My entire life, I have tried to put others first. Whether it be based on someone's schedule or needs, I took pride in being that friend that did everything for everyone when they needed it. I often went to lunches I didn't want to go to. I would skip a workout or manicure just because a friend needed something. I worked 12 hour days because I didn't want to let my boss down. To say I was a people pleaser was an understatement.
At the same time, I often felt like I was overlooked. Friends didn't feel bad when they canceled. Changing my plans for someone wasn't being nice, it was almost expected. It could have even been the way I interpreted it but often times, I wondered...do my friends even care that my whole day is flipped upside down for them?

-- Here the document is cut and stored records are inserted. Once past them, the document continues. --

(** All the status writes of a reconcile are of writable devices, if the
    resource is not marked. *)
Lemma reconcile_writable L s0 name r0 t t2 o s' :
  s0 !! name = Some r0 -> cr_Name r0 = name -> unmarked r0 ->
  runs (after_read (NewAdapter L) r0) (t ++ t2) o -> obeys deployed t -> follows s0 t s' ->
  Forall (fun b => device_write (writable s0 name r0) (ob_event b)) t.
Proof.
  intros H0 Hn Hl Hr Ho Hf. pose proof (reconcile_writes L r0 t t2 o Hr Ho) as Hw.
  destruct (decide (cr_State r0 = "Attaching" /\ cr_DeviceID r0 = "")) as [[Hs Hd]|Hna].
  - assert (obeys (shows (others s0 name)) t) as Hsh.
    { eapply follows_shows; try done. intros r Hr'. rewrite H0 in Hr'. injection Hr' as <-. done. }
    eapply Forall_impl; [eapply sat_prefix; [apply (after_read_ok (shows (others s0 name))) with (ok := free (others s0 name))|exact Hr|exact Hsh]|].
    + by intros e a [? _].
    + apply adapter_hands_out.
    + done.
    + left. done.
    + intros b. unfold device_write. destruct (ob_event b); try done. by right.
  - eapply Forall_impl; [exact Hw|]. intros b. unfold device_write. destruct (ob_event b); try done.
    intros [_ Hst]. by apply status_write_writable.
Qed.

(** A reconcile of [name] leaves the others alone, keeps the mark and, without
    one, leaves the resource with a device of nobody else. *)
Lemma reconcile_own L s name r0 t t2 o s' :
  s !! name = Some r0 -> cr_Name r0 = name ->
  runs (after_read (NewAdapter L) r0) (t ++ t2) o -> obeys deployed t -> follows s t s' ->
  others_same s name s' /\ own name r0 (fun id => unmarked r0 -> writable s name r0 id) s'.
Proof.
  intros H0 Hn Hr Ho Hf. apply (follows_keeps s name r0 H0 Hn _ t s s'); try done.
  - by eapply reconcile_writes.
  - destruct (decide (detach_label r0 = "")) as [Hl|Hl].
    + eapply Forall_impl; [by eapply reconcile_writable|]. intros b. unfold device_write. by destruct (ob_event b).
    + apply Forall_forall. intros b _. unfold device_write. by destruct (ob_event b).
  - intros r Hr'. rewrite H0 in Hr'. injection Hr' as <-. split; [done|]. split; [done|by left].
Qed.

Lemma reconcile_exclusive L s name t1 t2 o s' :
  well_formed s -> exclusive s ->
  runs (Reconcile (NewAdapter L) name) (t1 ++ t2) o -> obeys deployed t1 -> follows s t1 s' ->
  well_formed s' /\ exclusive s'.
Proof.
  intros Hwf Hex Hr Ho Hf. destruct t1 as [|b t]; cbn in Hf; [by subst|].
  destruct Hf as (s1 & Hb & Hf). apply Reconcile_reads in Hr as (a & -> & Hr). destruct Hb as [-> Ha].
  apply Forall_cons in Ho as [_ Ho]. destruct a as [err|r0]; [apply app_eq_nil in Hr as [-> _]; by cbn in Hf; subst|].
  destruct (reconcile_own L s name r0 t t2 o s') as [Hsame Hown]; [done|by apply Hwf|done..|]. split.
  - intros n r Hnr. destruct (decide (n = name)) as [->|Hne]; [by destruct (Hown r Hnr) as (? & _)|].
    rewrite Hsame in Hnr by done. by apply Hwf.
  - assert (forall n r r', n <> name -> s' !! name = Some r -> s' !! n = Some r' -> unmarked r -> unmarked r' ->
      cr_DeviceID r = cr_DeviceID r' -> cr_DeviceID r <> "" -> False) as Hown'.
    { unfold unmarked. intros n r r' Hne Hr0 Hr' Hu Hu' Heq Hnn. rewrite Hsame in Hr' by done.
      destruct (Hown r Hr0) as (_ & Hl & Hid). assert (unmarked r0) as Hu0 by (unfold unmarked; congruence).
      destruct (Hid Hu0) as [Hid'|[Hid'|Hid']]; [|done|].
      - apply Hne. eapply Hex; [exact Hr'|exact Ha|done|done|congruence|congruence].
      - apply Hid', elem_of_others. rewrite Heq. eauto. }
    intros n n' r r' Hnr Hnr' Hu Hu' Heq Hnn. destruct (decide (n = name)) as [->|Hne], (decide (n' = name)) as [->|Hne'].
    + done.
    + exfalso. eapply (Hown' n' r r'); done.
    + exfalso. eapply (Hown' n r' r); [done..|congruence|congruence].
    + rewrite Hsame in Hnr, Hnr' by done. by eapply Hex.
Qed.

(** *** One tick of the syncer *)

(** The syncer creates resources, and only those without a device. *)
Definition syncer_call (e : event) : Prop :=
  match e with
  | CreateResource _ => True
  | StatusUpdateResource _ | UpdateResource _ | DeleteResource _ => False
  | _ => True
  end.

Lemma sync_lists_calls C devices items m : sat C syncer_call (sync_lists devices items m) (fun _ => True).
Proof.
  unfold sync_lists, prune. eapply sat_bind with (Q := fun _ => True).
  - apply sat_for_range_simple with (I := fun _ => True); [done| |done]. intros d m' _ _.
    unfold sync_device, Since, createDetachCR, GenerateComposableResourceName. repeat (sat_step; try done).
  - intros x _. sat_step; [done|]. eapply sat_bind with (Q := fun _ => True); [|by intros ? _; apply sat_ret].
    apply sat_for_range_simple with (I := fun _ => True); [done| |done]. intros id m' _ _. by case_bool_decide.
Qed.

Lemma syncUpstreamData_calls P `{!ProviderLaws P} c m : sat deployed syncer_call (syncUpstreamData P c m) (fun _ => True).
Proof.
  unfold syncUpstreamData. eapply sat_bind.
  { eapply sat_mono; [eapply sat_contract; [|apply GetResources_reads]|by intros []|intros x Hx; exact Hx]. by intros e a [? _]. }
  intros [c' [err|devices]] _; [by apply sat_ret|]. sat_step; [done|]. sat_step; [by apply sat_ret|].
  eapply sat_bind; [apply sync_lists_calls|]. intros ? _. by apply sat_ret.
Qed.

Lemma create_exclusive s n r :
  s !! n = None -> cr_Name r = n -> cr_DeviceID r = "" -> well_formed s -> exclusive s ->
  well_formed (<[n := r]> s) /\ exclusive (<[n := r]> s).
Proof.
  intros Hn Hr Hd Hwf Hex. split; [by apply map_Forall_insert_2|]. intros n1 n2 r1 r2.
  rewrite !lookup_insert_Some. intros [[? <-]|[? ?]] [[? <-]|[? ?]] ? ? ? ?; try congruence. by eapply Hex.
Qed.

Lemma serves_create s b s' :
  syncer_call (ob_event b) -> serves s b s' -> well_formed s -> exclusive s -> well_formed s' /\ exclusive s'.
Proof.
  intros Hb Hs Hwf Hex. destruct b as [e a]. unfold serves in Hs. cbn in *.
  destruct e; cbn in *; try (subst; done); try (destruct Hs; subst; done).
  - destruct managed_by; [by subst|]. destruct Hs; by subst.
  - destruct Hs as [->|(n & r' & Hn & _ & Hr & _ & _ & Hst & ->)]; [done|]. apply create_exclusive; try done.
    unfold cr_DeviceID. by rewrite Hst.
Qed.

Lemma sync_exclusive s t s' :
  Forall (fun b => syncer_call (ob_event b)) t -> follows s t s' -> well_formed s -> exclusive s -> well_formed s' /\ exclusive s'.
Proof.
  revert s. induction t as [|b t IH]; intros s Hc Hf Hwf Hex; cbn in Hf; [by subst|].
  destruct Hf as (s1 & Hs & Hf). apply Forall_cons in Hc as [Hb Hc].
  destruct (serves_create s b s1) as [? ?]; [done..|]. by apply (IH s1).
Qed.

Lemma step_exclusive L s s' : step L s s' -> well_formed s -> exclusive s -> well_formed s' /\ exclusive s'.
Proof.
  intros [name t1 t2 o Hr Ho Hf|P c m t1 t2 o HP Hr Ho Hf|r Hn Hd ->|old r Hn Hs Hl ->|n ->] Hwf Hex.
  - by eapply reconcile_exclusive.
  - eapply sync_exclusive; [|done..]. eapply sat_prefix; [by apply syncUpstreamData_calls|exact Hr|exact Ho].
  - by apply create_exclusive.
  - split; [by apply map_Forall_insert_2|]. intros n n' r1 r2. unfold unmarked, cr_DeviceID in *.
    rewrite !lookup_insert_Some. intros [[? <-]|[? ?]] [[? <-]|[? ?]]; rewrite ?Hs; intros; subst; try congruence;
      eapply Hex; unfold unmarked, cr_DeviceID; eauto.
  - split; [by apply map_Forall_delete|]. intros n1 n2 r1 r2. rewrite !lookup_delete_Some. intros [? ?] [? ?]. by eapply Hex.
Qed.

(** C5. One owner per device: in a deployment with the cluster manager, and
    with an API server that serves what it stores, no device is ever recorded
    in two resources that are not marked for detaching.  This holds over every
    sequence of reconciles and ticks of the upstream syncer, wherever they are
    cut short, and of resources created (without a device), changed or removed
    by others; marked resources, such as those the syncer creates, may be among
    them, and nobody takes a mark off.  A marked resource may share its device
    with one that is not: [detach_resource_races_with_attach]. *)
Theorem devices_have_one_owner L s s' :
  rtc (step L) s s' -> well_formed s -> exclusive s -> exclusive s'.
Proof.
  induction 1 as [|s1 s2 s3 H _ IH]; intros Hwf Hex; [done|].
  destruct (step_exclusive L s1 s2) as [? ?]; [done..|]. by apply IH.
Qed.

(** ** Runs

    An API server that stores the resources: a write of an object whose
    metadata or spec is not the stored one is refused as a conflict. *)

#[export] Instance same_identity_dec r r' : Decision (same_identity r r').
Proof. unfold same_identity. apply _. Defined.

Definition conflict : error := APIError "Conflict" "the object has been modified".

(** Everything but the stored resources is answered by [other]. *)
Definition server (other : forall e : event, answer e) (e : event) (s : store) : answer e * store :=
  match e as e return answer e * store with
  | GetResource n => (match s !! n with Some r => inr r | None => inl not_found end, s)
  | ListResources None => (inr (map_to_list s).*2, s)
  | StatusUpdateResource r =>
      match s !! cr_Name r with
      | Some old =>
          let r' := cr_set_Status (cr_Status r) old in
          if decide (same_identity r old) then (inr r', <[cr_Name r := r']> s) else (inl conflict, s)
      | None => (inl not_found, s)
      end
  | UpdateResource r =>
      match s !! cr_Name r with
      | Some old => if decide (cr_Status r = cr_Status old) then (inr r, <[cr_Name r := r]> s) else (inl conflict, s)
      | None => (inl not_found, s)
      end
  | DeleteResource r => (Some conflict, s)
  | CreateResource r => (Some conflict, s)
  | e => (other e, s)
  end.

Lemma server_serves other e s : serves s (Obs e (server other e s).1) (server other e s).2.
Proof.
  unfold serves. destruct e; cbn; try done.
  - destruct (s !! name) eqn:E; done.
  - destruct managed_by; [done|]. split; [done|apply Permutation_refl].
  - by left.
  - destruct (s !! cr_Name r) as [old|] eqn:E; [|left; eauto]. case_decide; [|left; eauto].
    right. exists old, r. split; [done|]. split; [done|]. eauto.
  - destruct (s !! cr_Name r) as [old|] eqn:E; [|left; eauto]. case_decide; [|left; eauto].
    match goal with H : same_identity _ _ |- _ => destruct H as (? & ? & ? & ?) end.
    right. exists old, (cr_set_Status (cr_Status r) old). split; [done|]. split; [done|]. split; [done|]. split; [done|by left].
  - by left.
Qed.

Lemma interp_follows other {A} (p : prog A) s :
  follows s (interp (server other) p s).1.1 (interp (server other) p s).2.
Proof.
  revert s. induction p as [a|m|e k IH]; intros s; cbn; [done|done|].
  pose proof (server_serves other e s) as Hs. destruct (server other e s) as [r s1]. specialize (IH r s1).
  destruct (interp (server other) (k r) s1) as [[t o] s2]. cbn in *. eauto.
Qed.

(** The rest of the environment is that of a deployment with the cluster
    manager. *)
Definition names_CM (other : forall e : event, answer e) : Prop :=
  other (Getenv "CDI_PROVIDER_TYPE") = "FTI_CDI" /\ other (Getenv "FTI_CDI_API_TYPE") = "CM" /\
  (forall r, other (StatusUpdateRequest r) = inl unavailable) /\ (forall r, other (UpdateRequest r) = inl unavailable).

Lemma server_deployed other e s : names_CM other -> deployed e (server other e s).1.
Proof.
  intros (H1 & H2 & H3 & H4). split.
  - destruct e; cbn; rewrite ?H3, ?H4; try done.
    + destruct (s !! cr_Name r) as [old|]; [|done]. by case_decide.
    + destruct (s !! cr_Name r) as [old|]; [|done]. by case_decide.
  - destruct e; cbn; try done.
    + split; intros ->; [exact H1|exact H2].
    + destruct managed_by; [done|]. by intros d ?%elem_of_nil.
Qed.

Lemma interp_deployed other {A} (p : prog A) s : names_CM other -> obeys deployed (interp (server other) p s).1.1.
Proof.
  intros H. revert s. induction p as [a|m|e k IH]; intros s; cbn; [constructor|constructor|].
  pose proof (server_deployed other e s H) as Hs. destruct (server other e s) as [r s1]. specialize (IH r s1).
  destruct (interp (server other) (k r) s1) as [[t o] s2]. cbn in *. by constructor.
Qed.

(** A complete reconcile against the server is a step. *)
Definition reconciled (L : GoLibrary) (other : forall e : event, answer e) (name : string) (s : store) : store :=
  (interp (server other) (Reconcile (NewAdapter L) name) s).2.

Lemma reconciled_step L other name s : names_CM other -> step L s (reconciled L other name s).
Proof.
  intros H. pose proof (interp_runs (server other) (Reconcile (NewAdapter L) name) s) as Hr.
  rewrite <- (app_nil_r (interp _ _ _).1.1) in Hr.
  eapply step_reconcile; [exact Hr|by apply interp_deployed|apply interp_follows].
Qed.

(** The machine of the cluster manager's example: GPU-1 is taken, GPU-2 is
    composed and free. *)
Module OwnershipDemo.

Definition environment (name : string) : string :=
  if name =s "DEVICE_RESOURCE_TYPE" then "DRA" else if name =s "CDI_PROVIDER_TYPE" then "FTI_CDI"
  else if name =s "FTI_CDI_API_TYPE" then "CM" else if name =s "FTI_CDI_ENDPOINT" then "cdi/" else "".

Definition env (e : event) : answer e :=
  match e as e return answer e with
  | Getenv name => environment name
  | e => ClusterManagerDemo.env "A100" e
  end.

Lemma env_names_CM : names_CM env.
Proof. done. Qed.

(** The owner of GPU-1, and a resource that waits for a device. *)
Definition owner : ComposableResource := cr_set_State "Online" (ClusterManagerDemo.resource "gpu-1" "GPU-1").
Definition waiting : ComposableResource := ClusterManagerDemo.resource "gpu-2" "".

Definition before : store := {[ "gpu-1" := owner; "gpu-2" := waiting ]}.

(** A resource the upstream syncer made for the free device. *)
Definition detacher : ComposableResource :=
  let r := UpstreamSyncer.detach_resource "gpu-" (mkDeviceInfo "node-a" "m-1" "gpu" "" "GPU-2" "res-2") in
  mkResource (mkMeta "gpu-3" "gpu-" (Labels (cr_Meta r)) ∅ [] None (Unix 0) "") (cr_Spec r) (cr_Status r).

And then one day, I went for drinks with a friend and gained an entirely different perspective. She was telling me about her recent conversation with her therapist about her dating life. Her therapist looked her in the eye and said "How can someone make you a priority, when you don't even make yourself a priority?"
What an interesting way to look at it. All of this time, I was actually trying to help others, but really I was hurting myself. In today's world, it is so easy to get caught up in the world around you. However, it is so important to do things you want to do. Of course, you appreciate life more when you are happy. It's such an amazing feeling to get up and be able to do what you want to do. But also, when you do make yourself a priority, everyone else does too.
Just recently, I started feeling these same feelings that I once had again. I remembered that conversation I had with my friend. Lately, I have been revolving around everyone's schedule but my own. It is okay to make someone a priority but they should make you one too.
The moral of the story is this: Do what it is you love, when you want to do it, with the people you care about. Everything else will fall into place.